Лейтенант Петров делает такой вывод:
«Военнослужащий обязан терпеливо и безропотно нести тягость службы и повиноваться, невзирая ни на какие обстоятельства. Способность противостоять усталости физической и духовной, воля к борьбе есть фактор боеспособности войск более могущественный, чем мощь их оружия».
* * *
Артиллерийский дивизион по своему положению приравнивался к отдельной воинской части со свойственными ей атрибутами. Он имел свой штаб, подразделения разведки и связи, взвод боепитания. Дивизион – это треть огневой мощи полка.

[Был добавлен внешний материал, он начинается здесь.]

(* ===== verification/NodeConfig.v ===== *)
(** src/include/chem/models/usrp_channel.hpp and node_config.hpp: the radio
    configuration of a node and its JSON form.  src/include/chem/aerpaw: the
    characteristics of the AERPAW front ends. *)

From Stdlib Require Import ZArith Lia Strings.String Floats.SpecFloat.
From stdpp Require Import prelude list strings.
From S2P Require Import Prelude Ieee Common CxxLib Json.

(** ** usrp::Channel and usrp::SampleRate *)

Module usrp.

Record Channel : Type := mkChannel {
  m_txTuneFreq : float;   (* double *)
  m_rxTuneFreq : float;
  m_txGain : float;
  m_rxGain : float;
  m_txAnt : string;
  m_rxAnt : string;
}.

#[global] Instance Channel_eta : Settable Channel := fun c =>
  mkChannel (m_txTuneFreq c) (m_rxTuneFreq c) (m_txGain c) (m_rxGain c)
    (m_txAnt c) (m_rxAnt c).

Definition default_Channel : Channel := mkChannel fzero fzero fzero fzero "" "".

Definition compare (a b : Channel) : bool :=
  feq (m_txTuneFreq a) (m_txTuneFreq b) && feq (m_rxTuneFreq a) (m_rxTuneFreq b)
  && feq (m_txGain a) (m_txGain b) && feq (m_rxGain a) (m_rxGain b)
  && (m_txAnt a =? m_txAnt b)%string && (m_rxAnt a =? m_rxAnt b)%string.

Definition setTxFreq (v : float) (c : Channel) : Channel := c <| m_txTuneFreq := v |>.

Definition setRxFreq (v : float) (c : Channel) : Channel := c <| m_rxTuneFreq := v |>.

Definition setTxGain (v : float) (c : Channel) : Channel := c <| m_txGain := v |>.

Definition setRxGain (v : float) (c : Channel) : Channel := c <| m_rxGain := v |>.

Definition setTxAntenna (v : string) (c : Channel) : Channel := c <| m_txAnt := v |>.

Definition setRxAntenna (v : string) (c : Channel) : Channel := c <| m_rxAnt := v |>.
(* ===== verification/UdpRoundtrip.v ===== *)
(** The UDP link end to end: what [UDPClient::Send] puts on the wire is what
    [UDPServer::Recv] reassembles, for every way the kernel splits the stream
    into [recvmmsg] results, and for bursts queued back to back. *)

From Stdlib Require Import ZArith Lia Strings.Byte.
From stdpp Require Import prelude list strings list_numbers.
From S2P Require Import Prelude Ieee Common DataPool Signal UdpClient UdpServer.
Import UDPClient UDPServer.

(** ** Slices of the sample buffer *)

Section Slices.
Context (buf : list byte) (stride off len : Z).
Context (Hoff : 0 ≤ off) (Hlen : 0 ≤ len) (Hol : off + len ≤ stride).

Lemma slice_length c :
  0 ≤ c → c * stride + off + len ≤ Z.of_nat (length buf) →
  length (slice buf stride off len c) = Z.to_nat len.
Proof. intros. unfold slice. rewrite length_take, length_drop. nia. Qed.

Lemma slices_length n c :
  0 ≤ c → (c + Z.of_nat n) * stride ≤ Z.of_nat (length buf) →
  Z.of_nat (length (slices buf stride off len n c)) = Z.of_nat n * len.
Proof.
  revert c. induction n as [|n IH]; intros c Hc Hb; [done|].
  cbn [slices]. rewrite length_app, slice_length by nia.
  rewrite Nat2Z.inj_add, IH by nia. lia.
Qed.

Lemma slices_lookup n c c' k :
  0 ≤ c → (c + Z.of_nat n) * stride ≤ Z.of_nat (length buf) →
  0 ≤ c' < Z.of_nat n → 0 ≤ k < len →
  slices buf stride off len n c !! Z.to_nat (c' * len + k)
  = buf !! Z.to_nat ((c + c') * stride + off + k).
Proof.
  revert c c'. induction n as [|n IH]; intros c c' Hc Hb Hc' Hk; [lia|].
  cbn [slices]. destruct (decide (c' = 0)) as [->|].
  - rewrite lookup_app_l by (rewrite slice_length; nia).
    unfold slice. rewrite lookup_take_lt, lookup_drop by nia. f_equal. nia.
  - rewrite lookup_app_r by (rewrite slice_length; nia).
    rewrite slice_length by nia.
    replace (Z.to_nat (c' * len + k) - Z.to_nat len)%nat
      with (Z.to_nat ((c' - 1) * len + k)) by nia.
    rewrite IH by nia. f_equal. nia.
Qed.

End Slices.

(** A byte already received lies in no slot of the next chunk. *)
Lemma slot_disjoint stride w len c c' k :
  0 ≤ k < w → 0 < len → w + len ≤ stride →
  ¬ (c' * stride + w ≤ c * stride + k < c' * stride + w + len).
Proof.
  intros. destruct (Z.lt_trichotomy c c') as [?|[->|?]]; [|lia|].
  - assert ((c + 1) * stride ≤ c' * stride) by (apply Z.mul_le_mono_nonneg_r; lia). lia.
  - assert ((c' + 1) * stride ≤ c * stride) by (apply Z.mul_le_mono_nonneg_r; lia). lia.
Qed.

(** ** One burst *)

Section Burst.
Context (env : SendEnv) (mh : Header) (buf : list byte) (nch size cps tf cap : Z).
Context (Hplan : plan_ok nch size cps tf).
Context (Hwf : Header_wf mh) (Hmsize : h_size mh = size).
Context (Hmch : h_number_of_channels mh = nch) (Hmtf : h_total_frags mh = tf).
Context (Hbuf : size ≤ Z.of_nat (length buf)).
Context (Hcap : size ≤ cap < 2 ^ 62).

Let fr (i : Z) : datagram := frag env mh buf nch size cps tf i.
Let stride : Z := size / nch.
(* ===== verification/Receiver.v ===== *)
(** src/src/chem/node/receiver.cpp: the thread that takes bursts off a node's
    UDP socket and hands them to the intermediate (or to a local queue).

    [m_iq_pool] and the pool inside [m_server] are the same shared object, so
    the model keeps it once, in [m_server].  [add2Queue] is a callback: the
    signals passed to it are an output of the operations. *)

From Stdlib Require Import ZArith Lia Strings.Byte.
From stdpp Require Import prelude list strings.
From S2P Require Import Prelude Ieee Common CxxLib DataPool NodeConfig Signal UdpServer.

Module Receiver.

Record t : Type := mk {
  m_node_config : NodeConfig.t;
  m_NodeId : string;
  m_NodeName : string;
  ch_no : Z;                        (* uint8_t *)
  m_ip_address : string;
  m_portNum : Z;                    (* uint16_t *)
  working : bool;                   (** [_working] *)
  m_attached : bool;
  m_sample_rate : Z;                (* uint32_t *)
  m_freq : float;                   (* double *)
  m_numChannels : Z;                (* uint8_t *)
  add2Queue : bool;                 (** whether the callback is set *)
  m_queue : list Signal.t;          (** bounded queue, capacity [QUEUE_CAP] *)
  m_server : UDPServer.t;
}.

#[global] Instance t_eta : Settable t := fun r =>
  mk (m_node_config r) (m_NodeId r) (m_NodeName r) (ch_no r) (m_ip_address r)
    (m_portNum r) (working r) (m_attached r) (m_sample_rate r) (m_freq r)
    (m_numChannels r) (add2Queue r) (m_queue r) (m_server r).

Definition m_iq_pool (r : t) : iqPool_t := UDPServer.m_pool (m_server r).

Definition set_pool (p : iqPool_t) (r : t) : t :=
  r <| m_server := (m_server r) <| UDPServer.m_pool := p |> |>.

Inductive ctor_error : Type :=
  | NoChannels                       (** [getChannels().at(0)] *)
  | PoolError (e : pool_error).

(** The constructor; the server is built from the same pool. *)
Definition ctor (cfg : NodeConfig.t) (pool : iqPool_t) (ch : Z)
    : outcome ctor_error t :=
  match NodeConfig.m_channels cfg with
  | [] => Err NoChannels
  | c :: _ =>
      match UDPServer.ctor pool with
      | Err e => Err (PoolError e)
      | Ok srv =>
          Ok (mk cfg (NodeConfig.m_id cfg) (NodeConfig.m_name cfg) ch
                (NodeConfig.m_ipAddress cfg) (u16 (NodeConfig.m_portTxNum cfg))
                true false
                (double_to_u32 (usrp.m_txRate (NodeConfig.m_sample_rate cfg)))
                (usrp.m_txTuneFreq c) (NodeConfig.m_numChannels cfg) false [] srv)
      end
  end.

(** Gives the buffer of a signal back; a signal without one makes [release]
    throw. *)
Definition release (s : Signal.t) (r : t) : outcome pool_error t :=
  match DataArrayPool.release x00 (Signal.iq_data s) (m_iq_pool r) with
  | Ok p => Ok (set_pool p r)
  | Err e => Err e
  end.

(** [m_queue.try_pop] followed by the release of what was popped. *)
Definition drop_oldest (r : t) : outcome pool_error t :=
  match m_queue r with
  | [] => Ok r
  | s :: q => release s (r <| m_queue := q |>)
  end.

Inductive status : Type :=
  | Running
  | Stopped                          (** the loop was left *)
  | Blocked                          (** still inside [Recv] *)
  | Fault.                           (** write outside the IQ buffer *)

(** One pass of the [while] loop of [Start]: what the callback received, and
    the rest of the socket schedule. *)
Definition Start_iter (junk : Signal.t) (sched : list UDPServer.rx_event) (r : t)
    : outcome pool_error (status * t * option Signal.t * list UDPServer.rx_event) :=
  let '(res, srv, rest) := UDPServer.Recv sched (m_server r) in
  let r := r <| m_server := srv |> in
  match res with
  | UDPServer.RecvThrow _ => Ok (Stopped, r <| working := false |>, None, rest)
  | UDPServer.RecvBlocked => Ok (Blocked, r, None, rest)
  | UDPServer.WriteOutOfBounds => Ok (Fault, r, None, rest)
  | UDPServer.RecvNull => Ok (Running, r, None, rest)
  | UDPServer.RecvOk hdr rx =>
      if h_size hdr =? 0 then Ok (Running, r, None, rest) else
      (do! r <- (if QUEUE_CAP <=? Z.of_nat (length (m_queue r))
                 then drop_oldest r else Ok r);
       let sig := Signal.ctor junk (Some rx) hdr (m_freq r) (m_NodeId r) in
       if add2Queue r then Ok (Running, r, Some sig, rest)
       else if Z.of_nat (length (m_queue r)) <? QUEUE_CAP
       then Ok (Running, r <| m_queue := m_queue r ++ [sig] |>, None, rest)
       else (do! r <- release sig r; Ok (Running, r, None, rest)))%chem
  end.

Definition getSignalFromQueue (r : t) : option Signal.t * t :=
  match m_queue r with
  | [] => (None, r)
  | s :: q => (Some s, r <| m_queue := q |>)
  end.

Definition getQueueSize (r : t) : Z := Z.of_nat (length (m_queue r)).

Definition setAddQueFnc (set : bool) (r : t) : t := r <| add2Queue := set |>.

(** [Add2Buff]: the signal goes to the callback, or into the local queue. *)
Definition Add2Buff (sig : Signal.t) (r : t) : outcome pool_error (t * option Signal.t) :=
  if add2Queue r then Ok (r, Some sig)
  else if QUEUE_CAP - 1 <=? Z.of_nat (length (m_queue r)) then
    (do! r <- drop_oldest r; do! r <- release sig r; Ok (r, None))%chem
  else Ok (r <| m_queue := m_queue r ++ [sig] |>, None).

Definition setAttachState (v : bool) (r : t) : t := r <| m_attached := v |>.

Definition updateFreq (f : float) (r : t) : t := r <| m_freq := f |>.

Definition setSampleRate (rate : Z) (r : t) : t :=
  let sr := usrp.setTxRate (F64.of_Z rate) (NodeConfig.m_sample_rate (m_node_config r)) in
  r <| m_sample_rate := rate |>
    <| m_node_config := NodeConfig.setSampleRate sr (m_node_config r) |>.

(** ** Buffer accounting *)

Definition has_buffer (s : Signal.t) : Prop := ∃ b, Signal.iq_data s = Some b.

(** IQ buffers the receiver answers for: free ones and queued ones. *)
Definition buffers (r : t) : Z :=
  DataArrayPool.available (m_iq_pool r) + Z.of_nat (length (m_queue r)).

Definition inv (r : t) : Prop :=
  Z.of_nat (length (m_queue r)) ≤ QUEUE_CAP ∧ Forall has_buffer (m_queue r).

Lemma rx_release_ok s r :
  has_buffer s → ∃ p, release s r = Ok (set_pool p r) ∧
    DataArrayPool.available p = DataArrayPool.available (m_iq_pool r) + 1.
Proof.
  intros [b Hb]. unfold release. rewrite Hb. cbn [DataArrayPool.release].
  eexists. split; [done|]. unfold DataArrayPool.available. simpl.
  rewrite length_app. simpl. lia.
Qed.

Lemma drop_oldest_ok r :
  inv r → m_queue r ≠ [] →
  ∃ s q p, m_queue r = s :: q ∧ drop_oldest r = Ok (set_pool p (r <| m_queue := q |>)) ∧
    DataArrayPool.available p = DataArrayPool.available (m_iq_pool r) + 1 ∧
    Forall has_buffer q.
Proof.
  intros [_ Hf] Hq. unfold drop_oldest. destruct (m_queue r) as [|s q]; [done|].
  apply Forall_cons in Hf as [Hs Hf].
  destruct (rx_release_ok s (r <| m_queue := q |>) Hs) as (p & -> & Hp). eauto 10.
Qed.

(** The outcome of one pass: nothing is lost and the queue stays bounded. *)
Lemma rx_Start_iter_account junk sched r :
  inv r →
  ∃ st r' fwd rest, Start_iter junk sched r = Ok (st, r', fwd, rest) ∧ inv r' ∧
    (st = Running →
     buffers r' + (match fwd with Some _ => 1 | None => 0 end) = buffers r ∧
     Forall has_buffer (option_list fwd)).
Proof.
  intros Hinv. unfold Start_iter. pose proof (Recv_account sched (m_server r)) as Hacc.
  destruct (UDPServer.Recv sched (m_server r)) as [[res srv] rest] eqn:Er.
  destruct res as [hdr rx| | | |]; try (do 4 eexists; split; [done|]; split; [exact Hinv|];
    intros; try done; unfold buffers, m_iq_pool; simpl in *; (split; [lia|constructor])).
  pose proof (UDPServer.Recv_size _ _ _ _ _ _ Er) as Hsz.
  rewrite (proj2 (Z.eqb_neq _ 0) Hsz). destruct Hacc as [Hiq _].
  set (r1 := r <| m_server := srv |>).
  assert (Hinv1 : inv r1) by exact Hinv.
  assert (Hb1 : buffers r1 + 1 = buffers r) by (unfold buffers, m_iq_pool; simpl in *; lia).
  assert (Hgo : ∃ r2, (if QUEUE_CAP <=? Z.of_nat (length (m_queue r1))
                       then drop_oldest r1 else Ok r1) = Ok r2 ∧
    Forall has_buffer (m_queue r2) ∧ Z.of_nat (length (m_queue r2)) < QUEUE_CAP ∧
    buffers r2 = buffers r1).
  { destruct (Z.leb_spec QUEUE_CAP (Z.of_nat (length (m_queue r1)))) as [Hle|Hlt].
    - destruct (drop_oldest_ok r1 Hinv1) as (s & q & p & Hq & -> & Hp & Hf).
      { intros E. rewrite E in Hle. by unfold QUEUE_CAP in Hle. }
      eexists. split; [done|]. destruct Hinv1 as [Hl _]. rewrite Hq in Hl.
      unfold buffers, m_iq_pool in *. rewrite Hq. simpl in *. split_and!; [done|lia|lia].
    - exists r1. destruct Hinv1. by split_and!. }
  destruct Hgo as (r2 & -> & Hf2 & Hl2 & Hb2). cbn [obind].
  set (sig := Signal.ctor junk (Some rx) hdr (m_freq r2) (m_NodeId r2)).
  assert (Hsig : has_buffer sig).
  { exists rx. unfold sig, Signal.ctor. by rewrite decide_False. }
  destruct (add2Queue r2); [|rewrite (proj2 (Z.ltb_lt _ _) Hl2)];
    do 4 eexists; (split; [done|]).
  - split; [split; [lia|done]|]. intros _. split; [lia|by constructor].
  - split; [split; simpl; [rewrite length_app; simpl; lia|by apply Forall_app_2, Forall_singleton]|].
    intros _. unfold buffers, m_iq_pool in *. simpl. rewrite length_app. simpl.
    split; [lia|constructor].
Qed.

Lemma rx_Add2Buff_account sig r :
  inv r → has_buffer sig →
  ∃ r' fwd, Add2Buff sig r = Ok (r', fwd) ∧ inv r' ∧
    buffers r' + (match fwd with Some _ => 1 | None => 0 end) = buffers r + 1 ∧
    (add2Queue r = false → Z.of_nat (length (m_queue r')) < QUEUE_CAP).
Proof.
  intros Hinv Hsig. unfold Add2Buff.
  destruct (add2Queue r) eqn:Ea. { do 2 eexists. split; [done|]. by split_and!. }
  destruct (Z.leb_spec (QUEUE_CAP - 1) (Z.of_nat (length (m_queue r)))) as [Hle|Hlt].
  - destruct (drop_oldest_ok r Hinv) as (s & q & p & Hq & -> & Hp & Hf).
    { intros E. rewrite E in Hle. by unfold QUEUE_CAP in Hle. }
    cbn [obind]. destruct (rx_release_ok sig (set_pool p (r <| m_queue := q |>)) Hsig)
      as (p' & -> & Hp'). cbn [obind]. do 2 eexists. split; [done|].
    destruct Hinv as [Hl _]. rewrite Hq in *. unfold inv, buffers, m_iq_pool in *.
    rewrite Hq. simpl in *. split_and!; [lia|done|lia|lia].
  - do 2 eexists. split; [done|]. destruct Hinv as [Hl Hf].
    unfold inv, buffers, m_iq_pool in *. simpl. rewrite !length_app. simpl.
    split_and!; [lia|by apply Forall_app_2, Forall_singleton|lia|lia].
Qed.

End Receiver.

(** ** The receiver as a state machine *)

Section ReceiverRuns.
Import Receiver.

(** A receiver and the number of IQ buffers other components hold. *)
Inductive receiver_step : Receiver.t * Z → Receiver.t * Z → Prop :=
  | rs_iter r k junk sched r' fwd rest :
      Start_iter junk sched r = Ok (Running, r', fwd, rest) →
      receiver_step (r, k) (r', k + match fwd with Some _ => 1 | None => 0 end)
  | rs_add r k sig r' fwd :
      0 < k → has_buffer sig → Add2Buff sig r = Ok (r', fwd) →
      receiver_step (r, k) (r', k - 1 + match fwd with Some _ => 1 | None => 0 end)
  | rs_get r k s r' :
      getSignalFromQueue r = (Some s, r') → receiver_step (r, k) (r', k + 1)
  | rs_callback r k b : receiver_step (r, k) (setAddQueFnc b r, k)
  | rs_attach r k b : receiver_step (r, k) (setAttachState b r, k)
  | rs_freq r k f : receiver_step (r, k) (updateFreq f r, k)
  | rs_rate r k n : receiver_step (r, k) (setSampleRate n r, k).

Lemma receiver_step_inv s s' :
  receiver_step s s' → inv s.1 →
  inv s'.1 ∧ buffers s'.1 + s'.2 = buffers s.1 + s.2.
Proof.
  intros Hst Hinv. destruct Hst as [r k junk sched r' fwd rest He|r k sig r' fwd Hk Hs He|
    r k s r' He|r k b|r k b|r k f|r k n]; simpl in *; try done.
  - destruct (rx_Start_iter_account junk sched r Hinv) as (st & r1 & f1 & rest1 & He1 & Hi & Hb).
    rewrite He in He1. simplify_eq/=. destruct (Hb eq_refl). split; [done|lia].
  - destruct (rx_Add2Buff_account sig r Hinv Hs) as (r1 & f1 & He1 & Hi & Hb & _).
    rewrite He in He1. simplify_eq/=. split; [done|lia].
  - unfold getSignalFromQueue in He. destruct Hinv as [Hl Hf].
    destruct (m_queue r) as [|s0 q] eqn:Eq; simplify_eq/=.
    apply Forall_cons in Hf as [_ Hf]. unfold inv, buffers, m_iq_pool. rewrite Eq. simpl.
    split; [split; [lia|done]|lia].
Qed.

End ReceiverRuns.

(** The receive side neither loses nor duplicates IQ buffers: in any
    interleaving of passes of [Start], [Add2Buff], [getSignalFromQueue] and the
    setters, the free buffers, the queued signals and the buffers held
    elsewhere add up to the same number, every queued signal owns a buffer and
    the queue never exceeds [QUEUE_CAP]. *)
Theorem receiver_conserves (r r' : Receiver.t) (k k' : Z)
    (Hinv : Receiver.inv r) (Hrun : rtc receiver_step (r, k) (r', k')) :
  Receiver.inv r' ∧ Receiver.buffers r' + k' = Receiver.buffers r + k.
Proof.
  remember (r, k) as s eqn:Es. remember (r', k') as s' eqn:Es'.
  revert r k Es Hinv. induction Hrun as [s|s s1 s' Hst _ IH]; intros r k Es Hinv.
  - by simplify_eq.
  - subst s. destruct s1 as [r1 k1]. destruct (receiver_step_inv _ _ Hst Hinv) as [Hi Hb].
    simpl in *. destruct (IH Es' r1 k1 eq_refl Hi) as [? Hb']. split; [done|]. lia.
Qed.

(** A receiver on the two-buffer server. *)
Definition sample_receiver (sock : list (list byte)) : Receiver.t :=
  Receiver.mk sample_config "n1" "uav" 0 "10.0.0.2" 4001 true false 2000000
    (F64.of_Z 3500000000) 1 false [] (sample_server sock).

Definition sample_junk : Signal.t :=
  Signal.mk "" 0 fzero fzero 0 0 fzero 0 0 0 0 UDPServer.zero_header None.

Lemma receiver_conserves_witness :
  ∃ r' k', rtc receiver_step (sample_receiver [sample_start; sample_end], 0) (r', k') ∧
    k' = 1 ∧
    Receiver.inv r' ∧
    Receiver.buffers r' + k'
    = Receiver.buffers (sample_receiver [sample_start; sample_end]) + 0.
Proof.
  assert (Hr : ∃ r' k', rtc receiver_step
    (sample_receiver [sample_start; sample_end], 0) (r', k') ∧ k' = 1).
  { eexists _, _. split.
    - eapply rtc_l.
      { eapply (rs_iter _ _ sample_junk [UDPServer.Deliver 4]).
        vm_compute. reflexivity. }
      eapply rtc_l. { by eapply rs_get. }
      apply rtc_refl.
    - done. }
  destruct Hr as (r' & k' & Hr & Hk). exists r', k'.
  split; [done|]. split; [done|].
  apply (receiver_conserves (sample_receiver [sample_start; sample_end]) r' 0 k'); [|done].
  split; [done|constructor].
Defined.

Петров рассказывает о 231‑м корпусном артиллерийском полке (сокращенно КАП), в котором ему пришлось служить. Этот полк был одним из старейших в артиллерии Красной армии. В нем проходили службу многие известные военачальники-артиллеристы, отличившиеся в годы войны: генерал-лейтенанты артиллерии Тимотиевич и Васюков, генерал-полковник артиллерии Соловьев, генерал-майор Мазур, полковники Казаков и Гончаренко.
Этот полк имел свои воинские традиции. У него была собственная эмблема – силуэт рыцарского щита, который наносился белой краской в верхней наружной части щита каждого орудия, на дверцах всех тягачей и автомобилей. Каждый дивизион имел свой особый символ, который вписывался в полковую эмблему. Во 2‑м дивизионе – аист, в 1‑м – верблюд (в годы Гражданской войны дивизион сражался в пустынях Средней Азии), в 3‑м дивизионе – ель, в 4‑м – трапеция.
Символика выполняла и определенную практическую работу. Так, все телефонные и радиопозывные подразделений, кодовые таблицы, пароли и отзывы во 2‑м дивизионе включали названия птиц, в 1‑м – животных, в 3‑м и 4‑м – соответственно деревьев и геометрических фигур. В каждом дивизионе позывные начинались всегда с одной и той же буквы. Под городом Малином 4‑я батарея называлась «Фламинго», 5‑я – «Филин», 6‑я – «Феникс». Установленные правила неукоснительно соблюдались во всякой обстановке. За этим следил помощник начальника штаба полка, который черпал необходимые сведения из книги зоолога Альфреда Брема «Жизнь животных и птиц». Потрепанный экземпляр этой книги хранился вместе с документами особой важности в полку.
Личный состав полка относился к своей эмблеме как к знамени. Когда эсэсовцы из моторизованной дивизии «Викинг» рано утром атаковали огневой пункт 1‑й батареи, то расчеты, понеся потери, отошли, оставив врагу орудия. В это время кто-то вспомнил эмблему. Перед отправкой орудия из подразделения эмблема удалялась. Горстка бойцов двинулась обратно, чтобы вернуть орудия или погибнуть на поле боя.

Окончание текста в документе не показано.